** What you are asked to do **
Scan the records below and say how many lines include the word "notTakenPred", giving no other text.

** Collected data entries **
(* ===== verification/Bpred.v ===== *)
(** Branch prediction: the saturating counters of hsim-stub/sat_counter.c, the bi-mode
    predictor of bpred_bimod.c, its driver bpredsim.c, and the two-bit local predictor of
    bpred_2bit_local.c. *)

From Stdlib Require Import ZArith Lia.
From stdpp Require Import base tactics option list.
From S2P Require Import Prelude.

(** ** Saturating counters (sat_counter.c) *)

Record SatCounter := { initialVal : Z; maxVal : Z; counter : Z }.

Definition set_counter v c := {| initialVal := initialVal c; maxVal := maxVal c; counter := v |}.

Definition init_counter (initial_val bits : Z) : SatCounter :=
  {| initialVal := initial_val; maxVal := u8 ((1 .<< bits) - 1); counter := initial_val |}.
Definition reset_counter (c : SatCounter) : SatCounter := set_counter (initialVal c) c.
Definition increment_counter (c : SatCounter) : SatCounter :=
  if counter c <? maxVal c then set_counter (u8 (counter c + 1)) c else c.
Definition decrement_counter (c : SatCounter) : SatCounter :=
  if 0 <? counter c then set_counter (u8 (counter c - 1)) c else c.
Definition read_counter (c : SatCounter) : Z := counter c.

(** [f (&a[i])]: the counter at [i] is replaced. *)
Definition upd_counter (f : SatCounter → SatCounter) (a : list SatCounter) (i : Z)
  : option (list SatCounter) :=
  c ← arr_get a i; arr_set a i (f c).

(** ** The bi-mode predictor (bpred_bimod.c) *)

Record BPHistory := {
  hist_globalHistoryReg : Z;
  takenUsed : bool;
  takenPred : bool;
  notTakenPred : bool;
  finalPred : bool;
  hist_valid : bool;
}.

Record bpred_t := {
  choiceCounters : list SatCounter;
  takenCounters : list SatCounter;
  notTakenCounters : list SatCounter;
  globalHistoryReg : Z;
  globalHistoryBits : Z;
  historyRegisterMask : Z;
  choicePredictorSize : Z;
  choiceCtrBits : Z;
  choiceHistoryMask : Z;
  globalPredictorSize : Z;
  globalCtrBits : Z;
  globalHistoryMask : Z;
  choiceThreshold : Z;
  takenThreshold : Z;
  notTakenThreshold : Z;
  num_lookup : Z;
  num_miss : Z;
  instShiftAmt : Z;
}.

(** The state with its tables, history and statistics replaced. *)
Definition with_state (choice taken notTaken : list SatCounter) (hist lookups misses : Z)
  (p : bpred_t) : bpred_t :=
  {| choiceCounters := choice; takenCounters := taken; notTakenCounters := notTaken;
     globalHistoryReg := hist; globalHistoryBits := globalHistoryBits p;
     historyRegisterMask := historyRegisterMask p; choicePredictorSize := choicePredictorSize p;
     choiceCtrBits := choiceCtrBits p; choiceHistoryMask := choiceHistoryMask p;
     globalPredictorSize := globalPredictorSize p; globalCtrBits := globalCtrBits p;
     globalHistoryMask := globalHistoryMask p; choiceThreshold := choiceThreshold p;
     takenThreshold := takenThreshold p; notTakenThreshold := notTakenThreshold p;
     num_lookup := lookups; num_miss := misses; instShiftAmt := instShiftAmt p |}.

Definition set_choice a p := with_state a (takenCounters p) (notTakenCounters p)
  (globalHistoryReg p) (num_lookup p) (num_miss p) p.
Definition set_taken a p := with_state (choiceCounters p) a (notTakenCounters p)
  (globalHistoryReg p) (num_lookup p) (num_miss p) p.
Definition set_notTaken a p := with_state (choiceCounters p) (takenCounters p) a
  (globalHistoryReg p) (num_lookup p) (num_miss p) p.
Definition set_hist v p := with_state (choiceCounters p) (takenCounters p) (notTakenCounters p)
  v (num_lookup p) (num_miss p) p.
Definition set_lookups v p := with_state (choiceCounters p) (takenCounters p) (notTakenCounters p)
  (globalHistoryReg p) v (num_miss p) p.
Definition set_misses v p := with_state (choiceCounters p) (takenCounters p) (notTakenCounters p)
  (globalHistoryReg p) (num_lookup p) v p.

Definition invalidate (h : BPHistory) : BPHistory :=
  {| hist_globalHistoryReg := hist_globalHistoryReg h; takenUsed := takenUsed h;
     takenPred := takenPred h; notTakenPred := notTakenPred h; finalPred := finalPred h;
     hist_valid := false |}.

Section Create.
(** [1ULL << nbits] for a shift count outside [0, 63], which C leaves undefined. *)
Variable wide_shift : Z → Z.

Definition mask (nbits : Z) : Z :=
  if nbits =? 64 then u64 (-1)
  else u64 ((if (0 <=? nbits) && (nbits <? 64) then 1 .<< nbits else wide_shift nbits) - 1).

Definition bpred_create (_instShiftAmt _globalPredictorSize _choicePredictorSize _choiceCtrBits
  _globalCtrBits : Z) : bpred_t :=
  let threshold := u32 (u64 ((1 .<< (_choiceCtrBits - 1)) - 1)) in
  let table n bits := replicate (Z.to_nat n) (init_counter 0 bits) in
  {| instShiftAmt := _instShiftAmt;
     globalHistoryReg := 0;
     globalHistoryBits := _globalPredictorSize;
     choicePredictorSize := _choicePredictorSize;
     choiceCtrBits := _choiceCtrBits;
     globalPredictorSize := _globalPredictorSize;
     globalCtrBits := _globalCtrBits;
     choiceCounters := table _choicePredictorSize _choiceCtrBits;
     takenCounters := table _globalPredictorSize _globalCtrBits;
     notTakenCounters := table _globalPredictorSize _globalCtrBits;
     num_lookup := 0;
     num_miss := 0;
     historyRegisterMask := u32 (mask _globalPredictorSize);
     choiceHistoryMask := u32 (_choicePredictorSize - 1);
     globalHistoryMask := u32 (_globalPredictorSize - 1);
     choiceThreshold := threshold;
     takenThreshold := threshold;
     notTakenThreshold := threshold |}.
End Create.

Definition bpred_updateGlobalHistReg (pred : bpred_t) (taken : bool) : bpred_t :=
  let r := if taken then u32 (globalHistoryReg pred .<< 1) .| 1 else u32 (globalHistoryReg pred .<< 1) in
  set_hist (r .& historyRegisterMask pred) pred.

Definition bpred_uncondBranch (pred : bpred_t) : bpred_t * BPHistory :=
  (bpred_updateGlobalHistReg pred true,
   {| hist_globalHistoryReg := globalHistoryReg pred; takenUsed := true; takenPred := true;
      notTakenPred := true; finalPred := true; hist_valid := true |}).

Definition bpred_squash (pred : bpred_t) (history : BPHistory) : bpred_t * BPHistory :=
  (set_hist (hist_globalHistoryReg history) pred, invalidate history).

(** The entries a branch at [branchAddr] uses when the history register holds [hist]. *)
Definition choiceHistoryIdx (pred : bpred_t) (branchAddr : Z) : Z :=
  (branchAddr .>> instShiftAmt pred) .& choiceHistoryMask pred.
Definition globalHistoryIdx (pred : bpred_t) (branchAddr hist : Z) : Z :=
  ((branchAddr .>> instShiftAmt pred) .^ hist) .& globalHistoryMask pred.

Definition bpred_lookup (pred : bpred_t) (branchAddr : Z) : option (bool * bpred_t * BPHistory) :=
  let choiceIdx := choiceHistoryIdx pred branchAddr in
  let globalIdx := globalHistoryIdx pred branchAddr (globalHistoryReg pred) in
  c ← arr_get (choiceCounters pred) choiceIdx;
  let choicePrediction := choiceThreshold pred <? read_counter c in
  t ← arr_get (takenCounters pred) globalIdx;
  let takenGHBPrediction := takenThreshold pred <? read_counter t in
  n ← arr_get (notTakenCounters pred) globalIdx;
  let notTakenGHBPrediction := notTakenThreshold pred <? read_counter n in
  let finalPrediction := if choicePrediction then takenGHBPrediction else notTakenGHBPrediction in
  let history := {| hist_globalHistoryReg := globalHistoryReg pred;
                    takenUsed := choicePrediction;
                    takenPred := takenGHBPrediction;
                    notTakenPred := notTakenGHBPrediction;
                    finalPred := finalPrediction;
                    hist_valid := true |} in
  Some (finalPrediction, bpred_updateGlobalHistReg pred finalPrediction, history).

Definition bpred_btbUpdate (pred : bpred_t) : bpred_t :=
  set_hist (globalHistoryReg pred .& (historyRegisterMask pred .& u32 (Z.lnot 1))) pred.

(** A counter moves towards the outcome. *)
Definition train (taken : bool) : SatCounter → SatCounter :=
  if taken then increment_counter else decrement_counter.

Definition bpred_update (pred : bpred_t) (branchAddr : Z) (taken : bool) (history : BPHistory)
  (squashed : bool) : option (bpred_t * BPHistory) :=
  if hist_valid history then
    let choiceIdx := choiceHistoryIdx pred branchAddr in
    let globalIdx := globalHistoryIdx pred branchAddr (hist_globalHistoryReg history) in
    pred ← (if takenUsed history then
              a ← upd_counter (train taken) (takenCounters pred) globalIdx; Some (set_taken a pred)
            else
              a ← upd_counter (train taken) (notTakenCounters pred) globalIdx;
              Some (set_notTaken a pred));
    pred ← (if eqb (finalPred history) taken then
              if eqb (finalPred history) (takenUsed history) then
                a ← upd_counter (train taken) (choiceCounters pred) choiceIdx;
                Some (set_choice a pred)
              else Some pred
            else
              a ← upd_counter (train taken) (choiceCounters pred) choiceIdx;
              Some (set_choice a pred));
    if squashed then
      let r := if taken then u32 (hist_globalHistoryReg history .<< 1) .| 1
               else u32 (hist_globalHistoryReg history .<< 1) in
      Some (set_hist (r .& historyRegisterMask pred) pred, history)
    else Some (pred, invalidate history)
  else Some (pred, history).

Definition bpred_retireSquashed (history : BPHistory) : BPHistory := invalidate history.

(** ** The driver (bpredsim.c) *)

Definition bpredsim_initialize (wide_shift : Z → Z) : bpred_t :=
  bpred_create wide_shift 2 4096 4096 2 2.

(** [sizeof(uint32_t)] is a [size_t], so the sum does not wrap at 32 bits. *)
Definition actual_taken (cur_PC next_PC : Z) : bool := negb (next_PC =? cur_PC + 4).

Definition bpredsim_access (pred : bpred_t) (cur_PC next_PC : Z) (is_cond : bool)
  : option (bool * bpred_t) :=
  let pred := set_lookups (u32 (num_lookup pred + 1)) pred in
  if is_cond then
    '(pred_taken, pred, hist) ← bpred_lookup pred cur_PC;
    let taken := actual_taken cur_PC next_PC in
    let pred := if eqb pred_taken taken then pred
                else set_misses (u32 (num_miss pred + 1)) pred in
    '(pred, _) ← bpred_update pred cur_PC taken hist (negb (eqb pred_taken taken));
    Some (eqb pred_taken taken, pred)
  else
    '(pred_taken, pred, _) ← bpred_lookup pred cur_PC;
    let taken := actual_taken cur_PC next_PC in
    let '(pred, hist) := bpred_uncondBranch pred in
    '(pred, _) ← bpred_update pred cur_PC taken hist (negb (eqb pred_taken taken));
    Some (true, pred).

Definition bpredsim_num_mispred (pred : bpred_t) : Z := s32 (num_miss pred).

(** ** The two-bit local predictor (bpred_2bit_local.c) *)

Module Local.
Record bpred_t := {
  localPredictorSize : Z;
  localPredictorSets : Z;
  localCtrBits : Z;
  instShiftAmt : Z;
  indexMask : Z;
  localCtrs : list SatCounter;
  num_lookup : Z;
  num_miss : Z;
}.

Definition set_ctrs a p :=
  {| localPredictorSize := localPredictorSize p; localPredictorSets := localPredictorSets p;
     localCtrBits := localCtrBits p; instShiftAmt := instShiftAmt p; indexMask := indexMask p;
     localCtrs := a; num_lookup := num_lookup p; num_miss := num_miss p |}.

Definition bpred_create (_localPredictorSize _localCtrBits _instShiftAmt : Z) : option bpred_t :=
  if _localCtrBits =? 0 then None
  else
    let sets := _localPredictorSize / _localCtrBits in
    Some {| localPredictorSize := _localPredictorSize; localCtrBits := _localCtrBits;
            instShiftAmt := _instShiftAmt; localPredictorSets := sets;
            indexMask := u32 (sets - 1);
            localCtrs := replicate (Z.to_nat sets) (init_counter (u8 (_localCtrBits / 2)) _localCtrBits);
            num_lookup := 0; num_miss := 0 |}.

Definition bpred_reset (pred : bpred_t) : bpred_t := set_ctrs (reset_counter <$> localCtrs pred) pred.

Definition BIMOD_HASH (addr : Z) : Z := ((addr .>> 19) .^ (addr .>> 2)) .& (2048 - 1).

Definition bpred_getLocalIndex (branch_addr : Z) : Z := BIMOD_HASH branch_addr.

Definition bpred_getPrediction (pred : bpred_t) (count : Z) : Z := count .>> (localCtrBits pred - 1).

Definition bpred_lookup (pred : bpred_t) (branch_addr : Z) : option Z :=
  c ← arr_get (localCtrs pred) (bpred_getLocalIndex branch_addr);
  Some (bpred_getPrediction pred (read_counter c)).

Definition bpred_update (pred : bpred_t) (branch_addr : Z) (taken : bool) : option bpred_t :=
  a ← upd_counter (train taken) (localCtrs pred) (bpred_getLocalIndex branch_addr);
  Some (set_ctrs a pred).
End Local.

** Result of the exercise **
4